I’m still losing body fat and can now fast for multiple days at a time on accident due to being busy. I rarely get hungry unless I fast for 1-3 days.
Towards the end of month #8, I started incorporating a couple ‘cheat’ meals during a house move - which are basically keto friendly foods that are more processed - such as a quest pizza. I noticed some bloating from the fiber but other than that there was no immediate weight gain or issues.
It's been a cool experience and this WOE has been fixing some issues that I didn't know could be fixed from diet. I'm slowly learning a lot about nutrition and realizing how much humans don't know about nutrition. Most studies are biased for whoever funds it, even if detrimental to our overall health.
But, I don't really miss any carbs except for Sweet Potato Pie. I'm planning on eating some in November but going right back to carnivore after.
How did you use the bathroom without fiber during carnivore?
On carnivore, I go to the bathroom a lot less (every 3-4 days) but never felt constipated or bloated. If anything, it's easy and quick to use the bathroom when I need to.
Don’t you feel bad eating animals that have to be killed?
I know a good amount of forum members are vegans so I figured this question might be asked. Of course. But I also feel bad when a lion hunts and kills an animal for his family. Death, in general, makes me feel bad. I try to limit the number of animals that have to be killed by mainly focusing on beef for organ & meat consumption. One cow can feed 1 person for 12+ months just off of meat and fat. Most people don’t eat organs so I pick those up for cheap so it doesn’t go to waste.
How is your blood work?
I haven’t had it done yet since starting keto (I had it done right before). I’ve been waiting until the 1-year mark but might get it done in January. So, it’s possible my blood work could be on the brink of heart disease and diabetes.
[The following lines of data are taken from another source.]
(* ===== verification/RelayDemo.v ===== *)
(** * A change of caps through the relay

    One run of the system, from the proposal to a retry that is recorded too late; the
    instances of the Safe's and the relay's theorems at it. *)
From stdpp Require Import base gmap strings list fin_maps sorting.
From Stdlib Require Import ZArith Lia Ascii.
From S2P Require Import Prelude GoText GoJSON Crypto Envelope GovAction GovActionTheorems Workflow WorkflowTheorems SafeTx Relay RelayTheorems.

Open Scope Z_scope.

Section RelayDemo.
#[local] Existing Instance ToyCrypto.
#[local] Existing Instance ToyCryptoLaws.
#[local] Existing Instance ToyAbi.
#[local] Existing Instance ToyAbiLaws.

Fixpoint be_value (s : string) (acc : Z) : Z := match s with EmptyString => acc | String c s => be_value s (acc * 256 + code c) end.

(** Signatures that carry the address of their signer. *)
Definition ToySafeLib : SafeLib := {|
  ecdsa_recover _ sig := Ok (String.substring 0 20 sig);
  ecdsa_values _ _ _ := true;
  exec_pack to_ data sigs := be_bytes 4 (str_len sigs) +:+ sigs +:+ to_ +:+ data;
  exec_unpack s := Some (String.substring 4 (Z.to_nat (be_value (String.substring 0 4 s) 0)) s) |}.
#[local] Existing Instance ToySafeLib.

Definition demo_safe : string := demo_asset.
Definition demo_owners : list string := ["0x" +:+ str_repeat "1" 40; "0x" +:+ str_repeat "2" 40; "0x" +:+ str_repeat "3" 40].
Definition demo_signature (owner : string) : string := hex_bytes owner +:+ str_repeat nul 44 +:+ String (char_of 27) "".
Definition demo_signatures : string := str_concat (map demo_signature (take 2 demo_owners)).

Definition demo_snapshot (n : Z) : Snapshot := {|
  sn_ChainID := 8453; sn_SafeAddress := demo_safe; sn_SafeNonce := 7; sn_Owners := demo_owners; sn_Threshold := 2;
  sn_VerifiedPayloadHash := bd_PayloadHash demo_bound; sn_BlockNumber := 40; sn_BlockHash := demo_hash "4"; sn_BlockTimestamp := 1090;
  sn_ConfirmedHead := 41; sn_Observers := ["rpc_a"; "rpc_b"]; sn_EvidenceDigest := demo_hash "5"; sn_ObservedAt := at_second n |}.

Definition demo_evidence (n : Z) (outcome : Outcome) (canonical : bool) (nonce : Z) (b : OutcomeBinding) : OutcomeEvidence := {|
  oe_WorkflowID := ob_WorkflowID b; oe_OuterTransactionHash := ob_OuterTransactionHash b; oe_Outcome := outcome; oe_PreviousCanonical := canonical;
  oe_ChainID := 8453; oe_SafeAddress := demo_safe; oe_CurrentSafeNonce := nonce; oe_SafeTxHash := ob_SafeTxHash b;
  oe_ExecCalldataHash := ob_ExecCalldataHash b; oe_VerifiedPayloadHash := ob_PayloadHash b; oe_BlockNumber := 45; oe_BlockHash := demo_hash "4";
  oe_ConfirmedHead := 46; oe_Observers := ["rpc_a"; "rpc_b"]; oe_EvidenceDigest := demo_hash "5"; oe_ObservedAt := at_second n |}.

Definition demo_command : GovernanceExecutionCommand :=
  match buildExecutionCommand (demo_of 3) (demo_hash "5") with Ok c => c | Err _ => jb_Command zero_job end.
Definition demo_cfg : RelayConfig := mkRelayConfig "worker_1" 2 (30 * Second).
Definition demo_prepared : Prepared * string :=
  match Prepare demo_command demo_safe (demo_snapshot 1100) demo_signatures 2 (at_second 1100) with Ok x => x | Err _ => (no_prepared, "") end.

(** At second [n]: the next outer transaction is [tx], observers report [outcome], and
    the workflow service answers within [flow]. *)
Definition relay_env (n : Z) (tx : string) (outcome : OutcomeBinding -> OutcomeEvidence) (flow : ctx) : renv := {|
  rv_clock _ := at_second n; rv_ctx _ := None; rv_token := Ok "token_1"; rv_safe _ _ := Ok demo_safe; rv_snapshot _ _ := Ok (demo_snapshot n);
  rv_seal _ _ := Ok "vault_1"; rv_open _ _ := Ok (snd demo_prepared);
  rv_prepare b _ := Ok (mkOuter "outer_1" tx (rb_SafeTxHash b) (rb_ExecCalldataHash b) (at_second n)); rv_broadcast _ := Ok tx;
  rv_outcome b := Ok (outcome b); rv_flow _ := mkwenv (at_second n) flow flow (Err "no random source") |}.

Definition pending (n : Z) : OutcomeBinding -> OutcomeEvidence := demo_evidence n OutcomePending true 7.
Definition dropped (n : Z) : OutcomeBinding -> OutcomeEvidence := demo_evidence n OutcomeDropped false 7.
Definition finalized (n : Z) : OutcomeBinding -> OutcomeEvidence := demo_evidence n OutcomeFinalized true 8.

Definition relay_calls : list rcall := [
  RFlow (CCreate demo_service (demo_env 1060) demo_operator "key-1" demo_request);
  RFlow (CApprove demo_service (demo_env 1080) demo_admin demo_workflow "key-3");
  REnqueue (relay_env 1081 "" (pending 1081) None) "org_1" demo_workflow (demo_hash "6") (demo_hash "5") (at_second 1081);
  RConsume (relay_env 1082 "" (pending 1082) None);
  RAuthorize demo_cfg (relay_env 1100 "" (pending 1100) None) "org_1" demo_workflow "auth-1" demo_signatures;
  RRelay demo_cfg (relay_env 1110 (demo_hash "8") (pending 1110) None);
  RObserve demo_cfg (relay_env 1150 "" (dropped 1150) None);
  RRelay demo_cfg (relay_env 1160 (demo_hash "9") (dropped 1160) (Some "context canceled"))].

Definition relay_world : World := Eval vm_compute in relay_run NewMemoryStore relay_calls.
Lemma relay_world_run : relay_run NewMemoryStore relay_calls = relay_world.
Proof. vm_compute. reflexivity. Qed.
Definition relay_job : Job := default zero_job (rs_jobs (wd_store relay_world) !! demo_workflow).
Definition retried_job : Job := default zero_job (wd_sent relay_world !! 1%nat).

Definition found {A} (o : option A) : bool := match o with Some _ => true | None => false end.
Lemma found_default {A} (o : option A) z : found o = true -> o = Some (default z o).
Proof. by destruct o. Qed.

(** Broadcast twice, the second time not recorded. *)
Lemma relay_outcome : (jb_State relay_job, jb_AttemptCount relay_job, map (fun j => oa_TransactionHash (jb_Outer j)) (wd_sent relay_world)) =
  (StateBroadcasting, 1, [demo_hash "8"; demo_hash "9"]).
Proof. vm_compute. reflexivity. Qed.

Lemma relay_job_stored : rs_jobs (wd_store relay_world) !! demo_workflow = Some relay_job.
Proof.
  assert (Hf : found (rs_jobs (wd_store relay_world) !! demo_workflow) = true) by (vm_compute; reflexivity).
  unfold relay_job. revert Hf. generalize relay_world. intros w. apply found_default.
Qed.

Lemma relay_sent : wd_sent relay_world !! 1%nat = Some retried_job.
Proof.
  assert (Hf : found (wd_sent relay_world !! 1%nat) = true) by (vm_compute; reflexivity).
  unfold retried_job. revert Hf. generalize relay_world. intros w. apply found_default.
Qed.

Lemma relay_broadcasts_authorized_witness :
  (exists w h, buildExecutionCommand w h = Ok (jb_Command retried_job) /\
     approved_in (wd_history (relay_run NewMemoryStore relay_calls)) (job_id retried_job) w) /\
  (exists execCalldata,
     mkHanding (relayBinding retried_job) execCalldata (jb_Outer retried_job) ∈ wd_handed (relay_run NewMemoryStore relay_calls) /\
     let t := pp_Transaction (jb_Prepared retried_job) in
     tx_ChainID t = gc_ChainID (jb_Command retried_job) /\ tx_To t = gc_ContractAddress (jb_Command retried_job) /\
     hex_decode (trim_0x (gc_Calldata (jb_Command retried_job))) = Some (tx_Data t) /\ tx_Value t = "0" /\ tx_Operation t = OperationCall /\
     Transaction_Hash t = Ok (oa_SafeTxHash (jb_Outer retried_job)) /\ oa_ExecCalldataHash (jb_Outer retried_job) = hashBytes execCalldata /\
     length (pp_Owners (jb_Prepared retried_job)) = 3%nat /\ owners_signed t (mkOwnerSnapshot (pp_Owners (jb_Prepared retried_job)) 2) execCalldata) /\
  (0 < jb_AttemptCount retried_job -> retry_proven (jb_Prepared retried_job) (jb_LastOutcome retried_job)).
Proof.
  apply (relay_broadcasts_authorized NewMemoryStore relay_calls retried_job); [reflexivity|].
  rewrite relay_world_run. exact (list_elem_of_lookup_2 _ _ _ relay_sent).
Defined.

Lemma relay_attempts_bounded_witness :
  job_id relay_job = demo_workflow /\ 0 <= jb_AttemptCount relay_job <= 10 /\ (jb_State relay_job = StateBroadcasting -> jb_AttemptCount relay_job < 10).
Proof.
  apply (relay_attempts_bounded NewMemoryStore relay_calls demo_workflow relay_job); [reflexivity|]. rewrite relay_world_run. exact relay_job_stored.
Defined.

(** Seventy seconds later every observer reports the retry final. *)
Definition late_env : renv := relay_env 1230 "" (finalized 1230) None.

Lemma late_finalized :
  match DecideRetry (jb_Prepared relay_job) (oa_TransactionHash (jb_Outer relay_job)) (finalized 1230 (outcomeBinding relay_job)) 2 (at_second 1230) with
  | Ok d => bool_decide (dr_Decision d = DecisionRetryExact) | Err _ => false end = false.
Proof. vm_compute. reflexivity. Qed.

Lemma late_not_gone : not_gone demo_cfg late_env relay_job.
Proof.
  intros e d E Hd. pose proof late_finalized as Hf. injection E as <-. change (rc_Quorum demo_cfg) with 2 in Hd.
  change (rv_clock late_env 1) with (at_second 1230) in Hd. revert Hf Hd. generalize (DecideRetry (jb_Prepared relay_job)
    (oa_TransactionHash (jb_Outer relay_job)) (finalized 1230 (outcomeBinding relay_job)) 2 (at_second 1230)). intros r Hf ->.
  by apply bool_decide_eq_false in Hf.
Qed.

Lemma stale_retry_strands_witness :
  let w' := (RelayOnce demo_cfg late_env relay_world).1 in
  wd_flows w' = wd_flows relay_world /\ wd_sent w' = wd_sent relay_world /\ (exists m, (RelayOnce demo_cfg late_env relay_world).2 = Err m) /\
  exists j', rs_jobs (wd_store w') !! job_id relay_job = Some j' /\ work j' = work relay_job.
Proof.
  assert (Hid : job_id relay_job = demo_workflow) by (vm_compute; reflexivity).
  apply (stale_retry_strands demo_cfg late_env relay_world relay_job).
  - rewrite Hid. exact relay_job_stored.
  - vm_compute. reflexivity.
  - vm_compute. reflexivity.
  - vm_compute. reflexivity.
  - vm_compute. reflexivity.
  - exact late_not_gone.
Defined.

(** The receipt of the retry, which was executed on chain, is refused. *)
Definition late_receipt : CompletionReceipt := {|
  cr_WorkflowID := demo_workflow; cr_PayloadHash := bd_PayloadHash demo_bound; cr_ChainAction := "SPEND_SCHEDULE_CAPS";
  cr_ChainID := 8453; cr_TransactionHash := demo_hash "9"; cr_BlockNumber := 50; cr_BlockHash := demo_hash "9"; cr_BlockTimestamp := 1190;
  cr_ConfirmedHead := 60; cr_FinalizedHead := 55; cr_LogIndex := 4; cr_ContractAddress := demo_contract;
  cr_EventSignature := GovernanceWorkflowBoundTopic; cr_FunctionSelector := bd_FunctionSelector demo_bound;
  cr_ActionEventSignature := demo_hash "a"; cr_ActionLogIndexes := [3]; cr_Observers := ["rpc_a"; "rpc_b"];
  cr_EvidenceDigest := demo_hash "b"; cr_Finality := "FINALIZED"; cr_AuthorityProof := [] |}.
Lemma stranded_receipt_refused :
  (ObserveAndComplete (mkWService (Some (fun _ => Ok late_receipt)) None None) (wd_flows relay_world) (demo_env 1230) "org_1" demo_workflow).2 =
  Err ErrStateConflict.
Proof. vm_compute. reflexivity. Qed.

(** *** The Safe transaction of the run *)

Definition demo_transaction : Transaction := pp_Transaction (fst demo_prepared).
Lemma safe_hash_binds_witness : demo_transaction = demo_transaction \/ collide_in (safe_texts demo_transaction) (safe_texts demo_transaction).
Proof.
  apply (safe_hash_binds demo_transaction demo_transaction (pp_SafeTxHash (fst demo_prepared))).
  - vm_compute. split; [discriminate|reflexivity].
  - vm_compute. split; [discriminate|reflexivity].
  - vm_compute. reflexivity.
  - vm_compute. reflexivity.
Defined.

Lemma exec_calldata_authorized_witness : owners_signed demo_transaction (mkOwnerSnapshot demo_owners 2) (snd demo_prepared).
Proof. apply (exec_calldata_authorized demo_transaction (mkOwnerSnapshot demo_owners 2) (snd demo_prepared)). vm_compute. reflexivity. Defined.
End RelayDemo.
How did you give up carbs/sugar?
Honestly, I just stopped eating them. The day before starting keto I had over 250g of carbs. I didn’t think about it.
What about vitamin deficiencies since you stopped eating vegetables?
The vitamins in vegetables are controversial at the moment. They’re not bio-available (meaning we don’t absorb them well). The rate at which someone can absorb them is on a person by person basis. Some people can get enough from plants and others can't. High-quality liver has most of the vitamins needed to survive (in a bio-available form). I say most due to vitamin loss based on cooking methods, vitamin d (In my opinion, this should come from the sun), and possibly vitamin K2 (which comes from fermented foods like cheese or ‘spoiled’ food - they call this ‘high meat’ I think). I believe the same mechanism that allows our body to make vitamin d from the sun also triggers other mechanisms to run - I read about some of the believed mechanisms but haven’t read any studies on it.
I have put on muscle and lost fat at the same time.I've been curious about the carnivore diet ever since I heard about it.
Have you found that you've put on muscle mass at all from eating carnivore?
I hear thats not particularly uncommon actually.
Sounds to me like your testosterone has increased.I have put on muscle and lost fat at the same time.
One thing interesting about carnivore when it comes to weightlifting is that I get less sore compared to when I was eating more carbs from veggies in keto.
Today is actually a workout day where I'm going to try to destroy my upper body with a sh*t-ton of volume to see if I can induce soreness.
It's possible!Sounds to me like your testosterone has increased.
I would be interested to see a blood test on both keto and carnivore separately to see if there's any measurable difference in testosterone levels.